- _Try it_
With the line containing "st ← startServer (cfgOf resultsConfig);" as the start and the line containing "(Then (Then (Then" as the end, transcribe that span of the entries below exactly, including both.

Dataset entries:
--------------------------------------------------

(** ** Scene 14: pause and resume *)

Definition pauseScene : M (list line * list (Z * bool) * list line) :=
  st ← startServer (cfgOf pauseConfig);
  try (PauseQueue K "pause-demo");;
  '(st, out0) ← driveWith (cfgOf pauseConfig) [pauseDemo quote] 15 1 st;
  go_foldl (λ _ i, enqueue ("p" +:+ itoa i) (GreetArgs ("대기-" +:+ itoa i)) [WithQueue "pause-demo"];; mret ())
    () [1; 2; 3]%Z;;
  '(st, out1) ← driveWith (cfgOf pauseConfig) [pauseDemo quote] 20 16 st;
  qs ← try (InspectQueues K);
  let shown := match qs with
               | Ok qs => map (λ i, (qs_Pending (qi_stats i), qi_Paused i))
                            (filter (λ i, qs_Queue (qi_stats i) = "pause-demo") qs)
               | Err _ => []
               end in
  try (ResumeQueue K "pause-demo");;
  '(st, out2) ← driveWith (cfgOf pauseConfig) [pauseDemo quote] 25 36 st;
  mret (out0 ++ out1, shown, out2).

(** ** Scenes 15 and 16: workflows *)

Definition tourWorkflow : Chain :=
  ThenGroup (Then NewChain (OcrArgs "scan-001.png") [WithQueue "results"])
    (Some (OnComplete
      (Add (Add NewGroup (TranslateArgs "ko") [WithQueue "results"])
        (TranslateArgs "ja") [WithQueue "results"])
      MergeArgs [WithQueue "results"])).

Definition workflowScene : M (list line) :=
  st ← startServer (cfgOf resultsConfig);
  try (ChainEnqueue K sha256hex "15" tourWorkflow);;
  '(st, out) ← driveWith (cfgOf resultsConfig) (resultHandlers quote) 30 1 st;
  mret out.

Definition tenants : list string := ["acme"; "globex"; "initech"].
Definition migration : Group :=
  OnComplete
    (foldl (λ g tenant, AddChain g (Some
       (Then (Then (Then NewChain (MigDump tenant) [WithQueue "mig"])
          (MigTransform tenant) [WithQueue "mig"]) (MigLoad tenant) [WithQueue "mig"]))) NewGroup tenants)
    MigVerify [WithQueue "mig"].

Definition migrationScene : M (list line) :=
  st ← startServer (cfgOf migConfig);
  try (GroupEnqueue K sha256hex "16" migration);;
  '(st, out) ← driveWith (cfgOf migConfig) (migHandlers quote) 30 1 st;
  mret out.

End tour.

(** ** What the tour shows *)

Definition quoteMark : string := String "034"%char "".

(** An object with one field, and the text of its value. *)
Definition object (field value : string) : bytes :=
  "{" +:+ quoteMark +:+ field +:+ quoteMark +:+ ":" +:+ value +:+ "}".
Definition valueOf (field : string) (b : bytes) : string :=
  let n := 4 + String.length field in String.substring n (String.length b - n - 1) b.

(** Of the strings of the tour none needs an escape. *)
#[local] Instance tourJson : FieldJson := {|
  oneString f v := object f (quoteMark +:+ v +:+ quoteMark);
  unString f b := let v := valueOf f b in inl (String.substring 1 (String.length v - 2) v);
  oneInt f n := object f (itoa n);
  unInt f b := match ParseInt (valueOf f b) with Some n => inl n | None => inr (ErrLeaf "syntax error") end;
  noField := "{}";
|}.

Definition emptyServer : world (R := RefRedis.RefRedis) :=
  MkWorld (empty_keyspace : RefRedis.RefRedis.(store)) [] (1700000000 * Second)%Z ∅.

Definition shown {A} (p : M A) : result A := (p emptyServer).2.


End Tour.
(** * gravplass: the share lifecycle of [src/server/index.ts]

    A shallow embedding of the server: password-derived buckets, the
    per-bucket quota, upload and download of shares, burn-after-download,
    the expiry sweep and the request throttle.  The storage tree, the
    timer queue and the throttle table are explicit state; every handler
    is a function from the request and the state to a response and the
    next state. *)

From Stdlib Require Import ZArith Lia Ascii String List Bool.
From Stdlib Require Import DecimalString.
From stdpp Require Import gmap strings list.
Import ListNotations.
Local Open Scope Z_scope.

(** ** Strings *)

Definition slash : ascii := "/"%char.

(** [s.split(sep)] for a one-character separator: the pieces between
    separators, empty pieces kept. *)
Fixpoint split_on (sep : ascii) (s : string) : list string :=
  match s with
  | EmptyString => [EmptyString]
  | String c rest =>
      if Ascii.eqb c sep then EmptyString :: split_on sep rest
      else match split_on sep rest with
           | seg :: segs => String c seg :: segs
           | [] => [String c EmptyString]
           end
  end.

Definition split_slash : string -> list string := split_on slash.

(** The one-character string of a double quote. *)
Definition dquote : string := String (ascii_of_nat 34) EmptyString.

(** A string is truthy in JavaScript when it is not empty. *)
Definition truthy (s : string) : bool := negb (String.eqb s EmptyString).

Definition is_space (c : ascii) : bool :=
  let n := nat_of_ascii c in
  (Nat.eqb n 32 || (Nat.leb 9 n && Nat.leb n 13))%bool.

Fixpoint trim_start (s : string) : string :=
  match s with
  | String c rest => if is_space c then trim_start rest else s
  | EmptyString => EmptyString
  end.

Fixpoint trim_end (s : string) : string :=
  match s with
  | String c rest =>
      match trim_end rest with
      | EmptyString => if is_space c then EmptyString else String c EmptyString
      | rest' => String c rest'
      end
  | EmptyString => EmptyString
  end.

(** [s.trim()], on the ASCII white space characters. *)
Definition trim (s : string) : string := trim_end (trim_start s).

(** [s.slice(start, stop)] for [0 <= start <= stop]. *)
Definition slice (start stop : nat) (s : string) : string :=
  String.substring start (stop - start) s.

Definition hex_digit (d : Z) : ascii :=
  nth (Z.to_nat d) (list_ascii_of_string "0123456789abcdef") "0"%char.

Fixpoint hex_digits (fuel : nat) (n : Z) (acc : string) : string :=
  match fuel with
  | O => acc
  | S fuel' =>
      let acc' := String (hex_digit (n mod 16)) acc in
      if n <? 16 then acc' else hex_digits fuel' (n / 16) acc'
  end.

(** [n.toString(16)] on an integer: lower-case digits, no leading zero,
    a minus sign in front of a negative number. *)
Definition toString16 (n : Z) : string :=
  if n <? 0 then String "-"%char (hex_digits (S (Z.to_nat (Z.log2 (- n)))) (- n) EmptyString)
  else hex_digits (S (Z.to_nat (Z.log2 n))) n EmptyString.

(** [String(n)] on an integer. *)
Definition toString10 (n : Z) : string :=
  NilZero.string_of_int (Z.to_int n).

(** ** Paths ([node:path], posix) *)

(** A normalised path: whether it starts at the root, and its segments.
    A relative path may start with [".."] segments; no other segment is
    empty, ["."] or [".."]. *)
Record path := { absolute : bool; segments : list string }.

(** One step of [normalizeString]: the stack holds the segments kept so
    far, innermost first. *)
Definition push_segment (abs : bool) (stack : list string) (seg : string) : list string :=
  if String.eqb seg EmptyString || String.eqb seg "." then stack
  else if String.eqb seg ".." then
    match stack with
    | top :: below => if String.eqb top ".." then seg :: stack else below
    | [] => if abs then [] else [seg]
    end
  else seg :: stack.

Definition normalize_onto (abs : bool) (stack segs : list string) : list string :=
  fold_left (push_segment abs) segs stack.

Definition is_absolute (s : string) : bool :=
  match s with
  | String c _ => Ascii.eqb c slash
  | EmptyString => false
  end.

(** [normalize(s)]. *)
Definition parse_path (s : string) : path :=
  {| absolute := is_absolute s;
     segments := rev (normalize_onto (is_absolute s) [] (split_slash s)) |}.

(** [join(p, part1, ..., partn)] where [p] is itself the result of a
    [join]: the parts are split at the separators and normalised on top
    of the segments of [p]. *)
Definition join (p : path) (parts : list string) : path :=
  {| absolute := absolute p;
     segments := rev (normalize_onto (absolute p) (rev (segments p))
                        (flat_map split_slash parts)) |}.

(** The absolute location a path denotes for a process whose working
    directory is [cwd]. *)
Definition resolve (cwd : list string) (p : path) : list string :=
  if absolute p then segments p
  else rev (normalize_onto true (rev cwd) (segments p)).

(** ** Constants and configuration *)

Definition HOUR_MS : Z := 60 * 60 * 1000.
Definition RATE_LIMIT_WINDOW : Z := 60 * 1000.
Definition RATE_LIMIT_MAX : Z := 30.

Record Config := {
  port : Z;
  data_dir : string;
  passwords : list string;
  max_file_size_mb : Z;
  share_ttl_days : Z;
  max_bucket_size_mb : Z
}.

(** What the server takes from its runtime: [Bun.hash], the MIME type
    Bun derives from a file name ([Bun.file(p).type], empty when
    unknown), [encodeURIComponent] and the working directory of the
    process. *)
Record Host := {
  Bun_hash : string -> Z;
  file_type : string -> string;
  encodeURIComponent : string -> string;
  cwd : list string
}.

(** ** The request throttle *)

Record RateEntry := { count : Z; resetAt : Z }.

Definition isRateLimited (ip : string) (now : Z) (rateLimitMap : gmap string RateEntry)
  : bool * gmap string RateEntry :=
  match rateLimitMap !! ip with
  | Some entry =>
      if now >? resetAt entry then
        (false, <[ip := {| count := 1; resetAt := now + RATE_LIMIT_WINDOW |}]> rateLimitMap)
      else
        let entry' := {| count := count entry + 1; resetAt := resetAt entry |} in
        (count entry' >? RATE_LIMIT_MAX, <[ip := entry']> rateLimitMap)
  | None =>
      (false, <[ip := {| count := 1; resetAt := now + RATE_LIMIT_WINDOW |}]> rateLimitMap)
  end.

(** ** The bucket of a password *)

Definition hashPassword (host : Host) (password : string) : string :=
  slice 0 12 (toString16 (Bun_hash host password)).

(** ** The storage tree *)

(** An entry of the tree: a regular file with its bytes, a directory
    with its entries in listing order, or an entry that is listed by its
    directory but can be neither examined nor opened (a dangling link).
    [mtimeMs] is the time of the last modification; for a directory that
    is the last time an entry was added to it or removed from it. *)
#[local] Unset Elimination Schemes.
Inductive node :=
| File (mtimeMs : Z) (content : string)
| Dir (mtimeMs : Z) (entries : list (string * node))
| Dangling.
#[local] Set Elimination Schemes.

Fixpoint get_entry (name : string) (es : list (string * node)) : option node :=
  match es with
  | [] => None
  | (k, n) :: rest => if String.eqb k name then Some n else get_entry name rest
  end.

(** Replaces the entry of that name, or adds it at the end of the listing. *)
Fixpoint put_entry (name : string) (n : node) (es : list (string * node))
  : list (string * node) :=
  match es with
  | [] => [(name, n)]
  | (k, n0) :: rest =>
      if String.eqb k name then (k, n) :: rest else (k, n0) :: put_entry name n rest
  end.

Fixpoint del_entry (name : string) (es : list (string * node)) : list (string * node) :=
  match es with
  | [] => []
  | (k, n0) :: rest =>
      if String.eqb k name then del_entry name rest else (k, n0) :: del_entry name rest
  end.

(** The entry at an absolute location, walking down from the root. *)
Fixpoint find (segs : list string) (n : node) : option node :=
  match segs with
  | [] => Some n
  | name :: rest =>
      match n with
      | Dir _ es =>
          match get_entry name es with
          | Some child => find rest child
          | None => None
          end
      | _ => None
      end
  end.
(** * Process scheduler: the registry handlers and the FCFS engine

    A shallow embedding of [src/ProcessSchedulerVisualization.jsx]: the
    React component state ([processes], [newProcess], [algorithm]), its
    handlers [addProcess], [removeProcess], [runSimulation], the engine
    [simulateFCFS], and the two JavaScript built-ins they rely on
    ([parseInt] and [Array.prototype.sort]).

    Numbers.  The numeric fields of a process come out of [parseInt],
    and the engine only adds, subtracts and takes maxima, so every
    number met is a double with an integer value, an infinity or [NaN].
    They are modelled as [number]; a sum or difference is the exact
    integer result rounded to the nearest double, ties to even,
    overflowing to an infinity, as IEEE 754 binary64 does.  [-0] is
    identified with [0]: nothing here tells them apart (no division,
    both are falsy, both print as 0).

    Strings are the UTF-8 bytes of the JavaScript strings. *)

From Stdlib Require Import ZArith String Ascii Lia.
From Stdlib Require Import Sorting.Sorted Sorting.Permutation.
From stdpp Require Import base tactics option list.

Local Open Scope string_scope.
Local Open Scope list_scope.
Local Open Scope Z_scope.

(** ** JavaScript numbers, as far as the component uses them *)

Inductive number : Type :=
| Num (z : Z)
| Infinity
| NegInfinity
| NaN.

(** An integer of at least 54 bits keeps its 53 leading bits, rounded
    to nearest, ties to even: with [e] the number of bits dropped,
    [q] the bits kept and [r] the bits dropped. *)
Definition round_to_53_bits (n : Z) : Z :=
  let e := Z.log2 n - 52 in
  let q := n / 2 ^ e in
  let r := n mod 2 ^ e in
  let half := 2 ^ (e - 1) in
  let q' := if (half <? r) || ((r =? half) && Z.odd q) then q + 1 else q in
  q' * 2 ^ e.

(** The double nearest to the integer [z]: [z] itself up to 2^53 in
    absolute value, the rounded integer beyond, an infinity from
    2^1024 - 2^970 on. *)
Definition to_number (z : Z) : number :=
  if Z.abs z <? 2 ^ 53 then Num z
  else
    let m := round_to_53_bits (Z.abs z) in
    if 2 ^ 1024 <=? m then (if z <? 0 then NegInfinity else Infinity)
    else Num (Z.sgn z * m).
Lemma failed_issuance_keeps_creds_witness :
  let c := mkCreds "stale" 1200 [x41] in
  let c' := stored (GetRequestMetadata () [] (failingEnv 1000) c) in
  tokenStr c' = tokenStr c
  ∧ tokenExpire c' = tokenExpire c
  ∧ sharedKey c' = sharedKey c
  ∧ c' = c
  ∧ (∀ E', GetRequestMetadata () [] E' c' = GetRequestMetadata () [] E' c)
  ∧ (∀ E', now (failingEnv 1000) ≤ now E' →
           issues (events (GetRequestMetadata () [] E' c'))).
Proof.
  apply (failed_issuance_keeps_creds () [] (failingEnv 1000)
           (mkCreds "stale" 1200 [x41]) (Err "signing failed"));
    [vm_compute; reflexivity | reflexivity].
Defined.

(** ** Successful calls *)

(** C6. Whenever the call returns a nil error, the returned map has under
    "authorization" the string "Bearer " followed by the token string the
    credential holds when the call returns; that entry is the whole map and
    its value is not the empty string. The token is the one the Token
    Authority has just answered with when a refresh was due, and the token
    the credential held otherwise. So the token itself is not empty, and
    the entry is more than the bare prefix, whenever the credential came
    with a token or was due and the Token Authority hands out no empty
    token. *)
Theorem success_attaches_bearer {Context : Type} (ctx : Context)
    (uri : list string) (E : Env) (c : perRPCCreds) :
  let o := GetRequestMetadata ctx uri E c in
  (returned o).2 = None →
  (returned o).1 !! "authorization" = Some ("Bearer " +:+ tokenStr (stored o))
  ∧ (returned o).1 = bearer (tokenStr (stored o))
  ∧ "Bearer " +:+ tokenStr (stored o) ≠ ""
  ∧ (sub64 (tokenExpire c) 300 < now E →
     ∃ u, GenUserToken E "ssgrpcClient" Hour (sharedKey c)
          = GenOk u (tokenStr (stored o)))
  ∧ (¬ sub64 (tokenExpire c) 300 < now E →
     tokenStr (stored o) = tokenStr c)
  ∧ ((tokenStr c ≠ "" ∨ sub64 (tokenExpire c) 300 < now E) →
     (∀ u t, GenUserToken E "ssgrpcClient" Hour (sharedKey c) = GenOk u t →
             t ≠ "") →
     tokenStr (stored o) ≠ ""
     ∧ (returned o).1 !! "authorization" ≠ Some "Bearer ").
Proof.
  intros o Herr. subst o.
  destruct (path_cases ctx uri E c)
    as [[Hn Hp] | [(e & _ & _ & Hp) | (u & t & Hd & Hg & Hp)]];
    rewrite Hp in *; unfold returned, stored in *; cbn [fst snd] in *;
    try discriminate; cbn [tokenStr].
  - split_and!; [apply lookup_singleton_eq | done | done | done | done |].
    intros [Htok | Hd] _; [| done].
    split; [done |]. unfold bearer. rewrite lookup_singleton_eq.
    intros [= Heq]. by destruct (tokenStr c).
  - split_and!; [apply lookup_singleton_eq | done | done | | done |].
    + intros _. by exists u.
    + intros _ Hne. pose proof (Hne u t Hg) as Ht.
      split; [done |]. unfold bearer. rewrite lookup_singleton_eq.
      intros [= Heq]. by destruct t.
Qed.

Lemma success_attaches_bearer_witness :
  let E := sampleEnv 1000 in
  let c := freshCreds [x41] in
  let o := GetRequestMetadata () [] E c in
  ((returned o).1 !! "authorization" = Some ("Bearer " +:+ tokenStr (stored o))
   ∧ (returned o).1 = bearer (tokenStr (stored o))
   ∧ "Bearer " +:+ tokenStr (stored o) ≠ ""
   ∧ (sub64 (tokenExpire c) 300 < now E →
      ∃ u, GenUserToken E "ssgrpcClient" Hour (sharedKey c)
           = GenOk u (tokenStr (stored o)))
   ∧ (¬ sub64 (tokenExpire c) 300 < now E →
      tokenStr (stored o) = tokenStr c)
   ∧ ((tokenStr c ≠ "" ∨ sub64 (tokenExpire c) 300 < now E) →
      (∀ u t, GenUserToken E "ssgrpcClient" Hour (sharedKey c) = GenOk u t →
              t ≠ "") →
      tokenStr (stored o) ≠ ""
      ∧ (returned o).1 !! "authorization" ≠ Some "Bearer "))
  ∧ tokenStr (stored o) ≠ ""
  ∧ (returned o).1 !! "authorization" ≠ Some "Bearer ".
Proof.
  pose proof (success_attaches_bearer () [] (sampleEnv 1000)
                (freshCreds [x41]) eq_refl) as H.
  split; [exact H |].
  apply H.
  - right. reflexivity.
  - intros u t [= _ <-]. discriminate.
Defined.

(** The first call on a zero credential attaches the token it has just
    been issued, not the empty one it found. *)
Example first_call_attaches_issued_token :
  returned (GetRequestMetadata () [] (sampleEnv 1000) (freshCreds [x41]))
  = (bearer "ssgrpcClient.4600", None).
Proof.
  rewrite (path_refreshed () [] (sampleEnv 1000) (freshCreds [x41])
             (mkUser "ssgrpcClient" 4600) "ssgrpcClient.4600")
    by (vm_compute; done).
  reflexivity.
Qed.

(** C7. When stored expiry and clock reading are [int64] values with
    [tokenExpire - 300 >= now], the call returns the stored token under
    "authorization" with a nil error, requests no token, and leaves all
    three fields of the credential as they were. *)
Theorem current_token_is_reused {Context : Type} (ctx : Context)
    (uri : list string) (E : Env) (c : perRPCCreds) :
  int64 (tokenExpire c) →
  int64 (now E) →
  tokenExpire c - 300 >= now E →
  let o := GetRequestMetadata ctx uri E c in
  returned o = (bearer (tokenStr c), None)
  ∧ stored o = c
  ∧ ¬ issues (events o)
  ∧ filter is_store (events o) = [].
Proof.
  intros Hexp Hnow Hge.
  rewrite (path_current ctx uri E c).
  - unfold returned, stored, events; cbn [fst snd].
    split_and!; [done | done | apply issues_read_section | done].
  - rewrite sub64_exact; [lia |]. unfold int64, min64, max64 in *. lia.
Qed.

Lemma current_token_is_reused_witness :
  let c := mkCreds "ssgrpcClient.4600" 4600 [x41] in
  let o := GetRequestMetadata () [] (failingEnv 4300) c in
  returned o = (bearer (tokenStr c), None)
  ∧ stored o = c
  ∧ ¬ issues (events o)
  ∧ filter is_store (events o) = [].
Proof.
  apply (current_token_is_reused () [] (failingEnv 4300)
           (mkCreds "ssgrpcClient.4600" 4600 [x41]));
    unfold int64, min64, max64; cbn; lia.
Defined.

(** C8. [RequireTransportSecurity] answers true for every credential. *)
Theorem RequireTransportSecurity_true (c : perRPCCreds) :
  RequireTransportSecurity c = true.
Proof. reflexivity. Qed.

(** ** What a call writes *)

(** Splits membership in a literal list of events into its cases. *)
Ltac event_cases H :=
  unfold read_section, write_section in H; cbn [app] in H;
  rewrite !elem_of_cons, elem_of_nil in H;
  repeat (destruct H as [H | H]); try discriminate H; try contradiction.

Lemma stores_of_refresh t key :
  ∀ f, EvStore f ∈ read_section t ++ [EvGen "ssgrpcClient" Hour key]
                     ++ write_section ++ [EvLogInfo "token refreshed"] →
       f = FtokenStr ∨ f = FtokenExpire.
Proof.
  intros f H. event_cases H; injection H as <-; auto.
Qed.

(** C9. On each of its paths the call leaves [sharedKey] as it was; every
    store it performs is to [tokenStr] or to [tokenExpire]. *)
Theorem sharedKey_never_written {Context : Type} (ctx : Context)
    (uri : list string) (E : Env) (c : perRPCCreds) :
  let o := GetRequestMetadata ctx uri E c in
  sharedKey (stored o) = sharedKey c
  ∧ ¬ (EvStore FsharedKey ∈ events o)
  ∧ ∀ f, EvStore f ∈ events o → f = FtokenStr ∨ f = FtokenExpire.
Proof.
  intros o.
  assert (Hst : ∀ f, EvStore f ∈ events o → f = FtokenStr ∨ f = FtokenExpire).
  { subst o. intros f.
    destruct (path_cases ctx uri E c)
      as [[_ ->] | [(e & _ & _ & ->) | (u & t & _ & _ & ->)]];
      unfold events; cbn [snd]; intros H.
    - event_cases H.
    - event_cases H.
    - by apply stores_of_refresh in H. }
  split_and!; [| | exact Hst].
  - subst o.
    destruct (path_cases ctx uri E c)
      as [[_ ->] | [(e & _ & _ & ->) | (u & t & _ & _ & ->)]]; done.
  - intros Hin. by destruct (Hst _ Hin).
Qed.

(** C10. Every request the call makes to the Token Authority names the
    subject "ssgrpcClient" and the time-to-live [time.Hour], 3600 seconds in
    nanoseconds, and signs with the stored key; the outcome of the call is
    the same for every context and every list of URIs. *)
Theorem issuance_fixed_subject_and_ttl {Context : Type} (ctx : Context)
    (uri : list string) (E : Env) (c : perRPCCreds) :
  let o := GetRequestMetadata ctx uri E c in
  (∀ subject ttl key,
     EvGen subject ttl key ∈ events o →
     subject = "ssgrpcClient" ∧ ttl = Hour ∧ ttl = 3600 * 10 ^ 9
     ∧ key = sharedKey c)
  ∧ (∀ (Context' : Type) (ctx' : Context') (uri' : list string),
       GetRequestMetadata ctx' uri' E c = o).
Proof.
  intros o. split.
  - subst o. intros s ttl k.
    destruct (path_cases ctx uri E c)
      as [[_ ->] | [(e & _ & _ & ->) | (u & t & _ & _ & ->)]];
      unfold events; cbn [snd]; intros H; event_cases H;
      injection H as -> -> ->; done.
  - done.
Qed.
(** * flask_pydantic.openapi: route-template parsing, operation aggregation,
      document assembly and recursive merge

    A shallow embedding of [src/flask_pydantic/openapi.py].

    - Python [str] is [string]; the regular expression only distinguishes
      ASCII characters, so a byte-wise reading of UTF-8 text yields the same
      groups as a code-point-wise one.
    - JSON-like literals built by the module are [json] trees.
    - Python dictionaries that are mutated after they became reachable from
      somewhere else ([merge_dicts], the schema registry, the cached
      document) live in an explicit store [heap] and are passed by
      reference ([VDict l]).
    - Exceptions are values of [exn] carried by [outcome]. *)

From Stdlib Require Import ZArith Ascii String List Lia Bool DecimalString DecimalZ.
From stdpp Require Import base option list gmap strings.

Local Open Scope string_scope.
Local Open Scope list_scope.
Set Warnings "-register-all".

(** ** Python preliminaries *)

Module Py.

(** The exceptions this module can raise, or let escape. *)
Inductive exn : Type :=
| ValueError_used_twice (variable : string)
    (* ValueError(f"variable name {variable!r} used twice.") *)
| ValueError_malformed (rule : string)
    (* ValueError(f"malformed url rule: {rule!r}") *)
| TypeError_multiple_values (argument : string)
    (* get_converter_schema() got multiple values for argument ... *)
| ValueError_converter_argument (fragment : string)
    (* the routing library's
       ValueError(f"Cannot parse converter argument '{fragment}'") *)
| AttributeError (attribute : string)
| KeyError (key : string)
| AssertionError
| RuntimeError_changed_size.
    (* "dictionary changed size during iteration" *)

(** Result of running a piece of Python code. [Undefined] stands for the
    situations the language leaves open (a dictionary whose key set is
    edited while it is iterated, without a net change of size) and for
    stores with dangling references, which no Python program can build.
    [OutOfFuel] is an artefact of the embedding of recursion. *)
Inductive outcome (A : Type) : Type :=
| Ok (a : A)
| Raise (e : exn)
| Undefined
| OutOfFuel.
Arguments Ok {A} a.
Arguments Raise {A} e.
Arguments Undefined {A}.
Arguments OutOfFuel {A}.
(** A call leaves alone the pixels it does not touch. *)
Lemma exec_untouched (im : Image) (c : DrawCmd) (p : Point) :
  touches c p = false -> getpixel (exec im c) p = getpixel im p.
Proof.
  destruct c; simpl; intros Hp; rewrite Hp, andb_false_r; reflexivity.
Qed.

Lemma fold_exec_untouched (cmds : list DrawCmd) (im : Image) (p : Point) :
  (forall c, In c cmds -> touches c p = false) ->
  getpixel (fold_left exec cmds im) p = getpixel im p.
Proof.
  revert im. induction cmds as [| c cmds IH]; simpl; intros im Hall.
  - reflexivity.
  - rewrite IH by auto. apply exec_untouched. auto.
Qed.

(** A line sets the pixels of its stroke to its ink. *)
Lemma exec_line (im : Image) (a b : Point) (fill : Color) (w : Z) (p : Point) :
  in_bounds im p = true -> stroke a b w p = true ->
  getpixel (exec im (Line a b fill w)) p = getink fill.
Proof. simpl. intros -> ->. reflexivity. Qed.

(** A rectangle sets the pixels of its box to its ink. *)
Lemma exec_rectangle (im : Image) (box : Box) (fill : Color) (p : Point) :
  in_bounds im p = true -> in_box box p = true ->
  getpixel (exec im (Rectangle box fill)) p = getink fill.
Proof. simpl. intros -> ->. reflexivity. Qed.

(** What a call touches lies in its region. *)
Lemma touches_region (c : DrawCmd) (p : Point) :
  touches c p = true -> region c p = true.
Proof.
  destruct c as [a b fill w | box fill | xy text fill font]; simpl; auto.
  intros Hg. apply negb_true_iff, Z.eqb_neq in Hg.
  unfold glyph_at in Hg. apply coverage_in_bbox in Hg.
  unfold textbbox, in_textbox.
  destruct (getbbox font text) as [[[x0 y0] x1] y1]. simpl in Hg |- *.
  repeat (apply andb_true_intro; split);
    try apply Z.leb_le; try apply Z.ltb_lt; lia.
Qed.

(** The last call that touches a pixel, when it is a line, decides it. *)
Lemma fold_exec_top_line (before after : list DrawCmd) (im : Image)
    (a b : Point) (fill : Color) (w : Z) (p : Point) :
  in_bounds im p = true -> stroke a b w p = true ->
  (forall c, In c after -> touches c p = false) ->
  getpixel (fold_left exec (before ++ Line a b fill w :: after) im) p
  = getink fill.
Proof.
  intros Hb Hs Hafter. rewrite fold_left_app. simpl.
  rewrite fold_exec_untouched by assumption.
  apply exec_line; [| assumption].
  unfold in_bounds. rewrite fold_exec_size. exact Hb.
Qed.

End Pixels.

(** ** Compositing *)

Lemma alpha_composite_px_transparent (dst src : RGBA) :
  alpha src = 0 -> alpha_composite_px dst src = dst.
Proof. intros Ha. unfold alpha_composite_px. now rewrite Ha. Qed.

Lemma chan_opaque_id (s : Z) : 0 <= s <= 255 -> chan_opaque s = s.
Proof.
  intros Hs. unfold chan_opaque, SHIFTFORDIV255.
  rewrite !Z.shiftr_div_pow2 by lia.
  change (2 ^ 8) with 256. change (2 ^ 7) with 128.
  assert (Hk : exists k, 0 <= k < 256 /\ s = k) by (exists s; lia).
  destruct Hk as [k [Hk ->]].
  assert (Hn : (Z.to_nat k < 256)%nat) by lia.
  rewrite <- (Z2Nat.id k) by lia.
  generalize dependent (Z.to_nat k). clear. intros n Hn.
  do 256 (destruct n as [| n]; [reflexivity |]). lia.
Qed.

--------------------------------------------------

- _Your solution_
  st ← startServer (cfgOf resultsConfig);
  try (ChainEnqueue K sha256hex "15" tourWorkflow);;
  '(st, out) ← driveWith (cfgOf resultsConfig) (resultHandlers quote) 30 1 st;
  mret out.

Definition tenants : list string := ["acme"; "globex"; "initech"].
Definition migration : Group :=
  OnComplete
    (foldl (λ g tenant, AddChain g (Some
       (Then (Then (Then NewChain (MigDump tenant) [WithQueue "mig"])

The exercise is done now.